=== Prompt ===
Please return the lines below verbatim, beginning at the one that has "c_SecurityContext := None;" and stopping after the one that has "(put (k := KManifestWork)", and add no other lines.
BEGIN Data section
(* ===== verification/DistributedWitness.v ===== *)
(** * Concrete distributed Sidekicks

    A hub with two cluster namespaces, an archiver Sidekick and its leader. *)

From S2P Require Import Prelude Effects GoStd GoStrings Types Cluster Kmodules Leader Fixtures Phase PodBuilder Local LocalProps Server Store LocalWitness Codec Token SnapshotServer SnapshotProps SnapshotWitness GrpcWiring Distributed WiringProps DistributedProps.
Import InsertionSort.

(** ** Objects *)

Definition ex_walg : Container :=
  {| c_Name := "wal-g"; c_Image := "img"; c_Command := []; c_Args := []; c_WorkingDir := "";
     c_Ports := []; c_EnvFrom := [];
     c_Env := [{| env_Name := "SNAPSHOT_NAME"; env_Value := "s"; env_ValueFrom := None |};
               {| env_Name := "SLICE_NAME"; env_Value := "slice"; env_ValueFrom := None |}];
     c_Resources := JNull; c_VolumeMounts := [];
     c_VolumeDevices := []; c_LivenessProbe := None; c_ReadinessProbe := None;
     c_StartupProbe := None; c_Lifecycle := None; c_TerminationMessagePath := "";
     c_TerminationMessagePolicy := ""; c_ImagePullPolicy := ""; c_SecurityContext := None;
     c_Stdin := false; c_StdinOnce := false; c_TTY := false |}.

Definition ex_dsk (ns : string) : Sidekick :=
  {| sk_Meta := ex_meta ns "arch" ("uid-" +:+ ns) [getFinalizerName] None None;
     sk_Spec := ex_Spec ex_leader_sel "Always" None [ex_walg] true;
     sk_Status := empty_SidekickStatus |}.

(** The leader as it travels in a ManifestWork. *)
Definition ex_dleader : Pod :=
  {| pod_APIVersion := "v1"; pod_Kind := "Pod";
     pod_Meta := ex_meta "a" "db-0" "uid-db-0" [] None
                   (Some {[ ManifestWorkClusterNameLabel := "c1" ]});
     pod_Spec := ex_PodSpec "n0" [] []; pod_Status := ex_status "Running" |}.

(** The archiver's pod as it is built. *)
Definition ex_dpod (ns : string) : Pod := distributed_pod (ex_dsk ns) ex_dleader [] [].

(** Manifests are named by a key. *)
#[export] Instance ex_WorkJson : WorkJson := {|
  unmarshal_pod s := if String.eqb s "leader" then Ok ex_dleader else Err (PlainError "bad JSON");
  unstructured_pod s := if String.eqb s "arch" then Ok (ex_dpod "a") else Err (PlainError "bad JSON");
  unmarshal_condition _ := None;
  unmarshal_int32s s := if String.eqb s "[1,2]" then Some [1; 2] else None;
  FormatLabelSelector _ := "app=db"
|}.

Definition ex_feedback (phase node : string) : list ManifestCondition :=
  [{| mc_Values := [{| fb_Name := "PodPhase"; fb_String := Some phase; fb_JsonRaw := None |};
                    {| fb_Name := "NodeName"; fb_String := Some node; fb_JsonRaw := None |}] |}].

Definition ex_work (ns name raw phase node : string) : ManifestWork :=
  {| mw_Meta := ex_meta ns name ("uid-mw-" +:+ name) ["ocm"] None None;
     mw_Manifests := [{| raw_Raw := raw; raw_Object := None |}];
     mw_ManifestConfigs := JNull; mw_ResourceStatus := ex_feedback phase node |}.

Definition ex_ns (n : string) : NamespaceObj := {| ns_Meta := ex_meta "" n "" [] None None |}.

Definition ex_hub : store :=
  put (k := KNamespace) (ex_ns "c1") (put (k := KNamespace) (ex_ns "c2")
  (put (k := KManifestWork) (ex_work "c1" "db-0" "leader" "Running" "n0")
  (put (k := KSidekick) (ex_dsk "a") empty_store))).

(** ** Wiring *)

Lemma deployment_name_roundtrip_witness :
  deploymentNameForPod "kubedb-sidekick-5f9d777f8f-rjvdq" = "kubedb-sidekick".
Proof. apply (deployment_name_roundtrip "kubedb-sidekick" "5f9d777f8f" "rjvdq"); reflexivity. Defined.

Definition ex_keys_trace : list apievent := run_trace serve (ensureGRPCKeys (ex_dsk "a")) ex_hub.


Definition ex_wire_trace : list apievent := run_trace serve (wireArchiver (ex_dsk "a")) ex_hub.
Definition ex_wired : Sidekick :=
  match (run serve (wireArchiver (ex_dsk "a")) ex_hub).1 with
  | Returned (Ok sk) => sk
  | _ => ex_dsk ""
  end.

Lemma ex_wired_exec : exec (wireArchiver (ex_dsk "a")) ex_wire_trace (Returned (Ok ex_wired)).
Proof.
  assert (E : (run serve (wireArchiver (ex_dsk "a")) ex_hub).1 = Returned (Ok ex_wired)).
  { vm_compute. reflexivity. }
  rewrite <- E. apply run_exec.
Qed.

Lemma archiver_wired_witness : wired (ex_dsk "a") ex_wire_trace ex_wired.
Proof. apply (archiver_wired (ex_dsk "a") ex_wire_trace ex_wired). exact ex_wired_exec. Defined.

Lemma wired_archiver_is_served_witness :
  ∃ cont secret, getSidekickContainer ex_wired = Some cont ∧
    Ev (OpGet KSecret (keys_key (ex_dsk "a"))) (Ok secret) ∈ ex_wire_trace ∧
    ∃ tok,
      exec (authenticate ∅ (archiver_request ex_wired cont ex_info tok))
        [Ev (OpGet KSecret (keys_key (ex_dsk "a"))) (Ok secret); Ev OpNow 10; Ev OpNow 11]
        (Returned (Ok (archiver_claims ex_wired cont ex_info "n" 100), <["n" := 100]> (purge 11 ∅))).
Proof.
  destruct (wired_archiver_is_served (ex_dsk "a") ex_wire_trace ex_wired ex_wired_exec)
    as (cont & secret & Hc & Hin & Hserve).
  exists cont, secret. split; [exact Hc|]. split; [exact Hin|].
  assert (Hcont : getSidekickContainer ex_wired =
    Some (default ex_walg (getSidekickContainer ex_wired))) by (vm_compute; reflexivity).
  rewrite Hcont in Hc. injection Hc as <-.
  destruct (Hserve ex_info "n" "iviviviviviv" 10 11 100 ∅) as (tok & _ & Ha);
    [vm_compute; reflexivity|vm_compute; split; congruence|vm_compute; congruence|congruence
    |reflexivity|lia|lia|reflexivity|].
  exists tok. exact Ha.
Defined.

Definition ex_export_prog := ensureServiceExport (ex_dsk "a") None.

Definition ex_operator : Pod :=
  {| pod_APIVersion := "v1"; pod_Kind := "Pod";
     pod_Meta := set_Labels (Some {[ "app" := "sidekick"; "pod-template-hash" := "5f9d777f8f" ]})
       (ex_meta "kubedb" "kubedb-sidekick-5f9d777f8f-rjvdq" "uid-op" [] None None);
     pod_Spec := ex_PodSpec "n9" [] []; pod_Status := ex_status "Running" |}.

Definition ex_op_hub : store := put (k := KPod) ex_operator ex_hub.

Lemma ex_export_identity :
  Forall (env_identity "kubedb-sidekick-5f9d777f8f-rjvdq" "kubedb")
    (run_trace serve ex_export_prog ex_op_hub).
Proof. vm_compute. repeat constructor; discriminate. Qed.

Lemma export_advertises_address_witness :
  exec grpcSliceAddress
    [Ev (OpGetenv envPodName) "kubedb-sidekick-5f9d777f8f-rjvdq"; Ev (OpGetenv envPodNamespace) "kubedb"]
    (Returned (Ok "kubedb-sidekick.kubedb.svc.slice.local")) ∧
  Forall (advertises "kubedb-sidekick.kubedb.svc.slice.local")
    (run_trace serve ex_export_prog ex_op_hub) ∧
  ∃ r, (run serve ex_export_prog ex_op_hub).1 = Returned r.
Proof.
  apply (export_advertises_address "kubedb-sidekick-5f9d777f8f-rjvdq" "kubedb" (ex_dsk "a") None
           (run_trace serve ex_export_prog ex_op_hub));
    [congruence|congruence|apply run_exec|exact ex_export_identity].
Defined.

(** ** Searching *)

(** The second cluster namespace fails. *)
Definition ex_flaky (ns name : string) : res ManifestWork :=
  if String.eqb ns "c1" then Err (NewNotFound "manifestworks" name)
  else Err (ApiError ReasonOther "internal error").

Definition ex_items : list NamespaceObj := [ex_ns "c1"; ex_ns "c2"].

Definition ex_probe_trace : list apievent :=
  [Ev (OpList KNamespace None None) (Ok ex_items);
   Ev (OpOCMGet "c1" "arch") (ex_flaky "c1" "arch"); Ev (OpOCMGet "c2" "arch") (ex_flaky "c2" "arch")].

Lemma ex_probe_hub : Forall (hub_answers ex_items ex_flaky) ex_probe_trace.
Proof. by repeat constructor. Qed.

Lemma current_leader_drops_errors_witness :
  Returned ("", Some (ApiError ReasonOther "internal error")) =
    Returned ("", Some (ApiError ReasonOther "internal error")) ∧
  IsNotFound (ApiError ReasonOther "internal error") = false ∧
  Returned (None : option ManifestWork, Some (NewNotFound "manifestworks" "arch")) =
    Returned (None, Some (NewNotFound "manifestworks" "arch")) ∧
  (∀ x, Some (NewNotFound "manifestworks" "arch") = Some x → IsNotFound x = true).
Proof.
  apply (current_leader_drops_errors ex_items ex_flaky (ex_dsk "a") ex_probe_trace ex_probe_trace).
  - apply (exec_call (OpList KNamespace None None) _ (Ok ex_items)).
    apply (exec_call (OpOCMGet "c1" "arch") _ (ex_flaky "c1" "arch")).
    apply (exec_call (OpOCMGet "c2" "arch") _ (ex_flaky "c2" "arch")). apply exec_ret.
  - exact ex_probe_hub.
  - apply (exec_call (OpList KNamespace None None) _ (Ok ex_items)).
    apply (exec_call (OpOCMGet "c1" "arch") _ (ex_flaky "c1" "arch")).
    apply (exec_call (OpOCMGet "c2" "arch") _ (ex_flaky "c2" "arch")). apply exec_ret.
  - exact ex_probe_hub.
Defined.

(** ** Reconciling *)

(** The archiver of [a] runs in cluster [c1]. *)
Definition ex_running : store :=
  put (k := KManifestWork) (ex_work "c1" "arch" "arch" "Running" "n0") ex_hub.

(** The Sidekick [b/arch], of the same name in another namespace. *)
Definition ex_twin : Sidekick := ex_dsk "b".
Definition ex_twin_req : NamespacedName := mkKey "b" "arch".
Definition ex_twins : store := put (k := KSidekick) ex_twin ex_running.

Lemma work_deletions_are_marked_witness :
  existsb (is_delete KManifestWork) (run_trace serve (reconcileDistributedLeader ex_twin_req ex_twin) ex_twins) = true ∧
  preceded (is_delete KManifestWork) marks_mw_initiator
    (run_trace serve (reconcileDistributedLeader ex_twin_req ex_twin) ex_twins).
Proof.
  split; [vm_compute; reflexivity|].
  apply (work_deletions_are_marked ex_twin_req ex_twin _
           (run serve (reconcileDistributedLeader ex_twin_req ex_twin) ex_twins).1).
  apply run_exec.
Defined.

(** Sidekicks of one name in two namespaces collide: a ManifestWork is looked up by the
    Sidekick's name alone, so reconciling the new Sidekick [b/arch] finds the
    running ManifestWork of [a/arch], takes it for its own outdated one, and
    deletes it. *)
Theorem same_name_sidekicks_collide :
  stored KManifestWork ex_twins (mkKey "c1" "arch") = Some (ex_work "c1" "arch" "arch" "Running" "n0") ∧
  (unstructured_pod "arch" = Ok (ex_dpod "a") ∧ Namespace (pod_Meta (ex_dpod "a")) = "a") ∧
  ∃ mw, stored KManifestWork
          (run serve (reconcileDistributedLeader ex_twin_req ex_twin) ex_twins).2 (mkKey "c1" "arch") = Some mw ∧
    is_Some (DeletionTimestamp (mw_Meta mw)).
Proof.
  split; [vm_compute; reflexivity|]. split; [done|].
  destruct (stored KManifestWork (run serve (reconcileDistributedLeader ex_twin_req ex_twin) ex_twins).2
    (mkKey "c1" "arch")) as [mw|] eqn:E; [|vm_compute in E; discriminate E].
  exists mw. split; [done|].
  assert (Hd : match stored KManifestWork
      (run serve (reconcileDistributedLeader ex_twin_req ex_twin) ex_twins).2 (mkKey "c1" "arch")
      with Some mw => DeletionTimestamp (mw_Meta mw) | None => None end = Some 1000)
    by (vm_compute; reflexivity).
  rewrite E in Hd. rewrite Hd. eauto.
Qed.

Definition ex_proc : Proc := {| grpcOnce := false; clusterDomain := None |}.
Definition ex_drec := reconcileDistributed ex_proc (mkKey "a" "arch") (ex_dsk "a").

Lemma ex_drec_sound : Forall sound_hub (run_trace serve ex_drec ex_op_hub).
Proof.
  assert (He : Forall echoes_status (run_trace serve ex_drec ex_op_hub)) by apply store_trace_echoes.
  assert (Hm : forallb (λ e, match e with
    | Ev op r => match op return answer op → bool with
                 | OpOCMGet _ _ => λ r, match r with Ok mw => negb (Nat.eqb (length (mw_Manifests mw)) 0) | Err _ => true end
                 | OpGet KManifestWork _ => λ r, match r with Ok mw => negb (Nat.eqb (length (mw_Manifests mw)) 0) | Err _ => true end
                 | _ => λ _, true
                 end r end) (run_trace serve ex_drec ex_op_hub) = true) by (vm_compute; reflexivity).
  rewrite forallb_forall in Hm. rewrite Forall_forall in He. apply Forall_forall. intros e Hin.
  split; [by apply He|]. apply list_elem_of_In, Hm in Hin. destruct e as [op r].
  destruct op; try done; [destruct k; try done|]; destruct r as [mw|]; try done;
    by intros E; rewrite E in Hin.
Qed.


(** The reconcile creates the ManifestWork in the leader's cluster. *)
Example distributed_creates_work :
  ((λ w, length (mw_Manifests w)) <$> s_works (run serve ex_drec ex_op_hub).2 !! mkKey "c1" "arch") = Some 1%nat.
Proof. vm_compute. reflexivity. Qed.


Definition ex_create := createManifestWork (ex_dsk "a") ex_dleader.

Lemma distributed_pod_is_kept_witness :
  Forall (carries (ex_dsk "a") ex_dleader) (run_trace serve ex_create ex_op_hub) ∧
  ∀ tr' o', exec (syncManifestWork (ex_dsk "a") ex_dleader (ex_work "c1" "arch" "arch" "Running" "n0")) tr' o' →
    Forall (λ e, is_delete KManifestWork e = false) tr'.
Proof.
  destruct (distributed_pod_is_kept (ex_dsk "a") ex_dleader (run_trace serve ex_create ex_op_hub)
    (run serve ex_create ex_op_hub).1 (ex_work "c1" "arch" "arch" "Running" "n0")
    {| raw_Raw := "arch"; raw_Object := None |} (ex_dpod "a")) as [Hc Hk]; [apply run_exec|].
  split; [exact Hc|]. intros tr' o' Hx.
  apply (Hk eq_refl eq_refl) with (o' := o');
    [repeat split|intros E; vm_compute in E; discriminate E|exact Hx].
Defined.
END Data section
=== Response ===
     c_TerminationMessagePolicy := ""; c_ImagePullPolicy := ""; c_SecurityContext := None;
     c_Stdin := false; c_StdinOnce := false; c_TTY := false |}.

Definition ex_dsk (ns : string) : Sidekick :=
  {| sk_Meta := ex_meta ns "arch" ("uid-" +:+ ns) [getFinalizerName] None None;
     sk_Spec := ex_Spec ex_leader_sel "Always" None [ex_walg] true;
     sk_Status := empty_SidekickStatus |}.

(** The leader as it travels in a ManifestWork. *)
Definition ex_dleader : Pod :=
  {| pod_APIVersion := "v1"; pod_Kind := "Pod";
     pod_Meta := ex_meta "a" "db-0" "uid-db-0" [] None
                   (Some {[ ManifestWorkClusterNameLabel := "c1" ]});
     pod_Spec := ex_PodSpec "n0" [] []; pod_Status := ex_status "Running" |}.

(** The archiver's pod as it is built. *)
Definition ex_dpod (ns : string) : Pod := distributed_pod (ex_dsk ns) ex_dleader [] [].

(** Manifests are named by a key. *)
#[export] Instance ex_WorkJson : WorkJson := {|
  unmarshal_pod s := if String.eqb s "leader" then Ok ex_dleader else Err (PlainError "bad JSON");
  unstructured_pod s := if String.eqb s "arch" then Ok (ex_dpod "a") else Err (PlainError "bad JSON");
  unmarshal_condition _ := None;
  unmarshal_int32s s := if String.eqb s "[1,2]" then Some [1; 2] else None;
  FormatLabelSelector _ := "app=db"
|}.

Definition ex_feedback (phase node : string) : list ManifestCondition :=
  [{| mc_Values := [{| fb_Name := "PodPhase"; fb_String := Some phase; fb_JsonRaw := None |};
                    {| fb_Name := "NodeName"; fb_String := Some node; fb_JsonRaw := None |}] |}].

Definition ex_work (ns name raw phase node : string) : ManifestWork :=
  {| mw_Meta := ex_meta ns name ("uid-mw-" +:+ name) ["ocm"] None None;
     mw_Manifests := [{| raw_Raw := raw; raw_Object := None |}];
     mw_ManifestConfigs := JNull; mw_ResourceStatus := ex_feedback phase node |}.

Definition ex_ns (n : string) : NamespaceObj := {| ns_Meta := ex_meta "" n "" [] None None |}.

Definition ex_hub : store :=
  put (k := KNamespace) (ex_ns "c1") (put (k := KNamespace) (ex_ns "c2")
  (put (k := KManifestWork) (ex_work "c1" "db-0" "leader" "Running" "n0")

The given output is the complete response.